In late February, NASA released a new result where the authors "measure definitively, for the first time, the spin rate of a black hole with a mass 2 million times that of our sun." In their press release, written by Whitney Clavin and her JPL colleagues, they say that the supermassive black hole is "spinning almost as fast as Einstein's theory of gravity will allow". These are results from NASA's Nuclear Spectroscopic Telescope Array (NuSTAR), the new X-ray kid on the space block, and the European Space Agency's XMM-Newton. The 1st author of the paper is Guido Risaliti from the Harvard-Smithsonian Center for Astrophysics (my home institution) in Cambridge, Mass., and the Italian National Institute for Astrophysics. The supermassive black hole is located in the middle of a beautiful galaxy called NGC 1365.
Guided by the press release, a NASA press conference, the science paper and a News and View article in Nature, science writers tackled the story. There are details about how the data enabled the authors to reach their conclusions, but I will focus on the basic result, the rapid spin of the black hole and how it was described. I'll also give some thoughts on how it should be described, given the luxury of time.

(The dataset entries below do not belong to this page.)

(* ===== verification/History.v ===== *)
(** * The message history

    Package [sqlitehistory] over its table of messages: [store.go],
    [query.go], [query_list.go], [thread.go], [moderator.go], [anchor.go],
    [quoted.go], [sanitize.go], [fold.go] and [stored_message.go].  The table
    is the list of its rows in the order of their rowid.  [ORDER BY] leaves
    rows with equal keys in an order of SQLite's choosing, which the class
    [SqlOrder] keeps arbitrary; the full-text index and the Unicode fold of
    golang.org/x/text are parameters.  Opening the file, its pragmas, backups
    and schema migrations are input and output. *)
From S2P Require Import Prelude GoStd Errors Jid Policy Profile Message Values Json Idem Draft Envelope Projection MediaCas FileSys.
From stdpp Require Import sorting.

#[local] Open Scope string_scope.
#[local] Open Scope list_scope.
#[local] Open Scope Z_scope.

(** ** SQL *)

(** [ORDER BY k ASC]. *)
Class SqlOrder := {
  order_by : forall A : Type, (A -> Z) -> list A -> list A;
  order_perm : forall A k l, order_by A k l ≡ₚ l;
  order_sorted : forall A k l, StronglySorted (fun a b => k a <= k b) (order_by A k l) }.
Arguments order_by {_ A} k l.

(** [text LIKE pattern], with the escape byte if one is given: the percent
    sign stands for any text, the underscore for one character, and ASCII
    letters match in either case. *)
Definition ascii_fold (c : ascii) : ascii := if is_upper c then chr (bz c + 32) else c.
Definition like_byte (a b : ascii) : bool := Ascii.eqb (ascii_fold a) (ascii_fold b).
Fixpoint skip_cont (s : string) : string :=
  match s with
  | "" => ""
  | String c s' => if in_range 128 191 (bz c) then skip_cont s' else s
  end.
Fixpoint like (esc : option ascii) (p : string) : string -> bool :=
  match p with
  | "" => str_empty
  | String c p' =>
    let rest := like esc p' in
    if bool_decide (esc = Some c) then
      match p' with
      | "" => fun _ => false
      | String d p'' =>
        let rest := like esc p'' in
        fun s => match s with "" => false | String x s' => like_byte d x && rest s' end
      end
    else if Ascii.eqb c "%" then
      fix star (s : string) : bool := rest s || match s with "" => false | String _ s' => star s' end
    else if Ascii.eqb c "_" then
      fun s => match s with "" => false | String _ s' => rest (skip_cont s') end
    else fun s => match s with "" => false | String x s' => like_byte c x && rest s' end
  end.

(** ** stored_message.go *)

(** NULL in a nullable column is the zero value, as the queries read it. *)
Record StoredMessage := mkStored {
  hm_ChatJID : string; hm_SenderJID : string; hm_MessageID : string; hm_Timestamp : Z;
  hm_Body : string; hm_MediaType : string; hm_Caption : string; hm_IsFromMe : bool;
  hm_RawProto : string; hm_PushName : string; hm_RevokedAt : Z; hm_SenderAltJID : string;
  hm_AddressingMode : string; hm_InteractiveJSON : string }.

(** A row: the message, and the columns the queries do not return. *)
Record row := mkRow {
  r_rowid : Z; r_msg : StoredMessage; r_captionFolded : string; r_previousBody : string; r_editedAt : Z }.

(** The table of messages, the next rowid, and the receipts by chat, message,
    reader and kind. *)
Record history := mkHistory {
  h_rows : list row; h_next : Z; h_receipts : gmap (string * string * string * Z) Z }.
Definition emptyHistory : history := mkHistory [] 1 ∅.

(** ** sanitize.go, fold.go *)

(** [strings.Map]; an invalid byte becomes U+FFFD. *)
Definition strip_rune (r : Z) : bool :=
  negb ((r =? 9) || (r =? 10) || (r =? 13)) && in_range 0 31 r.
Definition SanitizeBody (s : string) : string :=
  str_concat (map (fun rs => if strip_rune rs.1 then "" else encode_rune rs.1) (segments s)).

(** NFD, the combining marks removed, NFC, in lower case. *)
Class TextFold := { foldNFD : string -> option string; fold_ToLower : string -> string }.

Definition foldText `{TextFold} (s : string) : string :=
  if str_empty s then ""
  else match foldNFD s with
       | None => fold_ToLower s
       | Some folded => fold_ToLower folded
       end.

(** [strings.NewReplacer] of one-byte strings. *)
Definition escape_like (c : ascii) : string :=
  if Ascii.eqb c "\" then "\\" else if Ascii.eqb c "%" then "\%" else if Ascii.eqb c "_" then "\_" else String c "".
Definition captionLikePattern `{TextFold} (sub : string) : string :=
  if str_empty sub then "" else "%" +:+ str_flat_map escape_like (foldText sub) +:+ "%".

(** ** store.go *)

Definition row_key (r : row) : string * string := (hm_ChatJID (r_msg r), hm_MessageID (r_msg r)).
Definition is_key (chat id : string) (r : row) : bool :=
  (hm_ChatJID (r_msg r) =? chat)%string && (hm_MessageID (r_msg r) =? id)%string.
(** [WHERE chat_jid = ? AND message_id = ?] *)
Definition find_row (chat id : string) (rows : list row) : option row := find (is_key chat id) rows.
Definition in_chat (chat : string) (r : row) : bool := (hm_ChatJID (r_msg r) =? chat)%string.
Definition row_ts (r : row) : Z := hm_Timestamp (r_msg r).

(** How each statement of a call fails, the [k]th execution of one at its [k]. *)
Abbreviation sfault := (stage -> nat -> option goerr).
Definition working : sfault := fun _ _ => None.

Section Store.
Context `{SqlOrder, TextFold}.

Definition newest_first (rows : list row) : list row := order_by (fun r => - row_ts r) rows.
Definition oldest_first (rows : list row) : list row := order_by row_ts rows.
Definition limited {A} (n : Z) (l : list A) : list A := take (Z.to_nat n) l.

(** The rows older than the cursor's; no row is older than a cursor that is
    not there. *)
Definition before_cursor (rows : list row) (chat before : string) (r : row) : bool :=
  str_empty before
  || match find_row chat before rows with Some c => row_ts r <? row_ts c | None => false end.
(** [messagesKeysetTail] *)
Definition keyset_page (rows : list row) (chat before : string) (limit : Z) : list row :=
  limited limit (newest_first (List.filter (fun r => in_chat chat r && before_cursor rows chat before r) rows)).

Definition query (f : fault) (ctx : string) {A} (a : A) : result A :=
  match fails_at f SQuery with Some e => Err (wrapc ctx e) | None => Ok a end.

Definition LoadMore (f : fault) (chat : JID) (before : string) (limit : Z) (h : history) : result (list Message.Message) :=
  fail_if JID_IsZero chat with wrapc "sqlitehistory.LoadMore" (EDom domain.ErrInvalidJID) ;;
  fail_if limit <=? 0 with ENew ("sqlitehistory.LoadMore: invalid limit: " +:+ itoa limit) ;;
  let* rows := query f "sqlitehistory: query" (keyset_page (h_rows h) (JID_String chat) before limit) in
  Ok (map (fun r =>
       let m := r_msg r in
       if negb (str_empty (hm_MediaType m))
       then MMedia (mkMedia chat (hm_MessageID m) (hm_MediaType m) (hm_Body m) "" "" "" false 0)
       else MText (mkText chat (hm_Body m) false [])) rows).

This artist's concept illustrates a supermassive black hole with millions to billions times the mass of our sun. Supermassive black holes are enormously dense objects buried at the hearts of galaxies. (Smaller black holes also exist throughout galaxies.) In this illustration, the supermassive black hole at the center is surrounded by matter flowing onto the black hole in what is termed an accretion disk. This disk forms as the dust and gas in the galaxy falls onto the hole, attracted by its gravity. Also shown is an outflowing jet of energetic particles, believed to be powered by the black hole's spin. The regions near black holes contain compact sources of high energy X-ray radiation thought, in some scenarios, to originate from the base of these jets. This high energy X-radiation lights up the disk, which reflects it, making the disk a source of X-rays. The reflected light enables astronomers to see how fast matter is swirling in the inner region of the disk, and ultimately to measure the black hole's spin rate. [Caption reproduced from this NASA siteCredit: NASA/JPL-Caltech

The Bad Astronomer, Phil Plait, wrote at his Slate blog about the author's observations of the black hole and how they "were surprised to find out it's spinning so fast that the outer edge is moving at very nearly the speed of light!"

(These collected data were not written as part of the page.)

(** A remote call trusts no more than it says: an endpoint is built only
    from an https URL, or a plaintext one when that was allowed, without
    credentials, query or fragment, and its path is the RPC path; otherwise the
    call is a usage error whatever is out there; and a result comes only from
    that endpoint, with a status below 300, within the cap, and without an
    error in it: a redirect is never followed. *)
Theorem remote_call_gated (insecure : bool) (remoteURL : string) :
  match normaliseRemoteURL url_Parse URL_String insecure remoteURL with
  | Ok endpoint => exists u, url_Parse (trim_space remoteURL) = Some u
      /\ (u_Scheme u = "https" \/ u_Scheme u = "http" /\ insecure = true)
      /\ u_Host u <> "" /\ u_User u = false /\ u_RawQuery u = "" /\ u_Fragment u = ""
      /\ endpoint = URL_String (mkURL (u_Scheme u) (u_Host u) false "" "" "/v1/rpc")
  | Err e => forall reply, callRemote url_Parse URL_String insecure remoteURL reply = Err (64, CNew e)
  end
  /\ forall reply r, callRemote url_Parse URL_String insecure remoteURL reply = Ok r ->
       exists endpoint status location body, normaliseRemoteURL url_Parse URL_String insecure remoteURL = Ok endpoint
         /\ reply endpoint = HttpAnswer status location body /\ status < 300 /\ len body <= respBodyCap
         /\ unmarshal_response body = Some (mkResponse r None).
Proof.
  split.
  - destruct (normaliseRemoteURL url_Parse URL_String insecure remoteURL) as [endpoint|e] eqn:E.
    2: { intros reply. unfold callRemote. by rewrite E. }
    unfold normaliseRemoteURL in E. cbv zeta in E.
    repeat match type of E with (if ?b then Err _ else _) = _ => destruct b eqn:?; [discriminate E|] end.
    destruct (url_Parse (trim_space remoteURL)) as [u|]; [|done].
    repeat match type of E with (if ?b then Err _ else _) = _ => destruct b eqn:?; [discriminate E|] end.
    destruct (_ || _); [|done]. injection E as <-. exists u.
    match goal with H1 : str_empty (u_Host u) = false, H2 : u_User u = false, H3 : negb (str_empty (u_RawQuery u)) = false,
      H4 : negb (str_empty (u_Fragment u)) = false, H5 : negb _ && negb _ = false, H6 : _ && negb insecure = false |- _ =>
      apply str_empty_false in H1; apply negb_false_iff, str_empty_true in H3; apply negb_false_iff, str_empty_true in H4;
      split_and!; try done;
      apply andb_false_iff in H5 as [H5|H5]; apply negb_false_iff, String.eqb_eq in H5; [by left|]; right; split; [done|];
      rewrite H5 in H6; by destruct insecure end.
  - intros reply r. unfold callRemote. destruct (normaliseRemoteURL url_Parse URL_String insecure remoteURL) as [endpoint|]; [|done].
    destruct (reply endpoint) as [why|status location body] eqn:Er; [done|].
    destruct (respBodyCap <? len body) eqn:Ec; [done|]. destruct (in_range 300 399 status) eqn:Es; [done|].
    destruct (status =? 401) eqn:E4; [done|]. destruct (500 <=? status) eqn:E5; [done|].
    destruct (400 <=? status) eqn:E6; [by destruct (tryDecodeEnvelope body)|].
    destruct (unmarshal_response body) as [[res err]|] eqn:Eu; [|done]. cbn [rs_Error rs_Result]. destruct err; [done|]. intros [= <-].
    exists endpoint, status, location, body. unfold in_range in Es. bprop. split_and!; try done.
    apply andb_false_iff in Es as [Es|Es]; bprop; lia.
Qed.

(** An answer of 64 KiB or more cannot be read by the one-shot call, although
    the connection of a copy reads lines of any length. *)
Lemma long_answer_unreadable l rest : no_byte nl l = true -> maxScanToken <= len l ->
  call (l +:+ String nl rest) = Broken "read response: bufio.Scanner: token too long"
  /\ callOn (l +:+ String nl rest) = (answer_of_line l, rest).
Proof.
  intros Hn Hl. unfold call, callOn, scan. rewrite cut_byte_app by done. by rewrite (proj2 (Z.leb_le _ _) Hl).
Qed.
End Remote.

An LA Times article by Amina Khan has a headline of "X-rays show galactic black hole spinning near speed of light" and says the black hole "is spinning at 84% of the maximum possible rate" following the paper and the News and Views article. It also says:
"If you were standing near the event horizon of this particular black hole, you would have to turn around because your space-time is twisting," NuSTAR lead scientist Fiona Harrison, a Caltech astrophysicist, said at a news conference. "You would be turning around once every four minutes just to stand still."
An article in Physics World by Hamish Johnston says:
"The study confirms that the SMBH is spinning at a rate close to the limit defined by the general theory of relativity. While the rotational properties of a spinning gravitational singularity are difficult to describe in a simple way, Risaliti explains that the rotational energy of the SMBH at the heart of NGC1365 is about the same as the energy that is given off by a billion stars burning for a billion years."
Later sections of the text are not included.